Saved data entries
——

(** X7. A registered user can replace its key: when the calling
    connection registers again under the name [u] it already holds, with
    a non-empty key that decodes, the request is never refused as a
    conflict; the record of [u] then holds the new key and its
    fingerprint, the connection is still bound to [u], and the set of
    registered usernames is the same as before.  The other clients see
    [user_left] and then [user_joined] for [u], each followed by a
    snapshot. *)
Theorem reregister_replaces_key data rq w s k fp :
  registry_inv w ->
  py_or (data_get "username" data) (VStr []) = VStr s ->
  sessions w !! request_sid rq = Some (strip s) ->
  data_get "public_key" data = VStr k -> k <> [] ->
  compute_fingerprint k = Ret fp ->
  let c := request_sid rq in
  let u := strip s in
  exists old w',
    dict_get u (participants w) = Some old
    /\ handle_register data rq w =
         (Ret tt, w',
          [user_event "user_left" u (fingerprint old) c;
           snapshot_event (removed c w);
           register_success_event u fp c w';
           user_event "user_joined" u fp c;
           snapshot_event w'])
    /\ dict_get u (participants w')
       = Some (Info (VStr k) fp c (time_time rq))
    /\ sessions w' !! c = Some u
    /\ (forall u', u' ∈ dict_keys (participants w')
                   <-> u' ∈ dict_keys (participants w)).
Proof.
  intros Hinv Hs Hc Hk Hne Hfp c u.
  pose proof Hinv as (Hnd & Hlen & Hbij).
  destruct (proj1 (Hbij c u) Hc) as (old & Hold & Hsid).
  assert (register_accepts data rq w u (VStr k) fp) as Hacc.
  { split; [by exists s|]. split; [by apply Hlen, (dict_get_Some_elem_of _ old)|].
    split; [done|]. split; [by apply truthy_VStr|].
    split; [by exists k|]. intros j Hj. rewrite Hold in Hj.
    injection Hj as <-. exact Hsid. }
  exists old. eexists. split; [done|]. split_and!.
  - rewrite (handle_register_accepted _ _ _ _ _ _ Hacc). fold c.
    rewrite (remove_participant_bound c rq w u old Hc
               (registry_inv_truthy w c u Hinv Hc) Hold).
    cbn [emitted snd app]. rewrite <- (removed_bound w c u) by done.
    reflexivity.
  - cbn [with_binding participants]. rewrite dict_get_set.
    by rewrite decide_True.
  - cbn [with_binding sessions]. apply lookup_insert_eq.
  - intros u'. cbn [with_binding participants].
    rewrite <- !dict_get_is_Some, dict_get_set.
    rewrite (removed_bound w c u) by done. cbn [without_participant participants
      without_session].
    destruct (decide (u' = u)) as [->|Hne'].
    + rewrite Hold. split; by eexists.
    + by rewrite dict_get_del_ne.
Qed.

(** X8. The checks of [handle_register] and their order.  With a
    username [s] that is a string: if [s] is empty or all white space, or
    no key is given, the request is refused as incomplete; otherwise if
    only one character is left after trimming it is refused as too
    short; otherwise if the trimmed name is held by another connection
    it is refused as in use, whether or not the key decodes.  Each
    refusal is a [register_error] to the caller and nothing else. *)
Theorem register_rejections data rq w s :
  py_or (data_get "username" data) (VStr []) = VStr s ->
  let u := strip s in
  let refused (text : string) :=
    (Ret tt, w, [Emission "register_error" (message text)
                          (ToSid (request_sid rq))]) in
  (forallb py_isspace s = true -> u = [])
  /\ (u = [] \/ truthy (data_get "public_key" data) = false ->
      handle_register data rq w
      = refused "Username and public key are required."%string)
  /\ (length u = 1%nat -> truthy (data_get "public_key" data) = true ->
      handle_register data rq w
      = refused "Username must be at least 2 characters."%string)
  /\ (forall i, (2 <= length u)%nat ->
        truthy (data_get "public_key" data) = true ->
        dict_get u (participants w) = Some i -> sid i <> request_sid rq ->
        handle_register data rq w
        = refused "That username is already in use."%string).
Proof.
  intros Hs u refused. subst refused. split_and!.
  - intros Hall. subst u. unfold strip.
    assert (forall t, forallb py_isspace t = true -> lstrip t = []) as Hl.
    { induction t as [|a t IH]; [done|]. cbn [forallb lstrip].
      intros [-> Ht]%andb_true_iff. by apply IH. }
    by rewrite (Hl s Hall).
  - intros Hmissing. unfold handle_register. rewrite Hs. run_M. fold u.
    assert (negb (truthy (VStr u))
            || negb (truthy (data_get "public_key" data)) = true) as ->;
      [|done].
    destruct Hmissing as [-> | ->]; [done|]. apply orb_true_r.
  - intros Hlen Hk. unfold handle_register. rewrite Hs. run_M. fold u.
    rewrite Hk, Hlen. by destruct u.
  - intros i Hlen Hk Hi Hsid. unfold handle_register. rewrite Hs. run_M.
    fold u. rewrite Hk.
    assert (truthy (VStr u) = true) as ->
      by (destruct u; [simpl in Hlen; lia|done]).
    assert ((length u <? 2)%nat = false) as -> by (apply Nat.ltb_ge; lia).
    cbn [negb orb]. rewrite Hi. unfold str_eqb.
    rewrite bool_decide_eq_false_2 by done. done.
Qed.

——

◆ **Brief**
Each line in the entries above, starting at the line with "split; [by exists k|]." and ending at the line with "destruct (decide (u' = u)) as [->|Hne'].", is to be printed exactly, and only those lines.

◆ **Result of this task**
    split; [by exists k|]. intros j Hj. rewrite Hold in Hj.
    injection Hj as <-. exact Hsid. }
  exists old. eexists. split; [done|]. split_and!.
  - rewrite (handle_register_accepted _ _ _ _ _ _ Hacc). fold c.
    rewrite (remove_participant_bound c rq w u old Hc
               (registry_inv_truthy w c u Hinv Hc) Hold).
    cbn [emitted snd app]. rewrite <- (removed_bound w c u) by done.
    reflexivity.
  - cbn [with_binding participants]. rewrite dict_get_set.
    by rewrite decide_True.
  - cbn [with_binding sessions]. apply lookup_insert_eq.
  - intros u'. cbn [with_binding participants].
    rewrite <- !dict_get_is_Some, dict_get_set.
    rewrite (removed_bound w c u) by done. cbn [without_participant participants
      without_session].
    destruct (decide (u' = u)) as [->|Hne'].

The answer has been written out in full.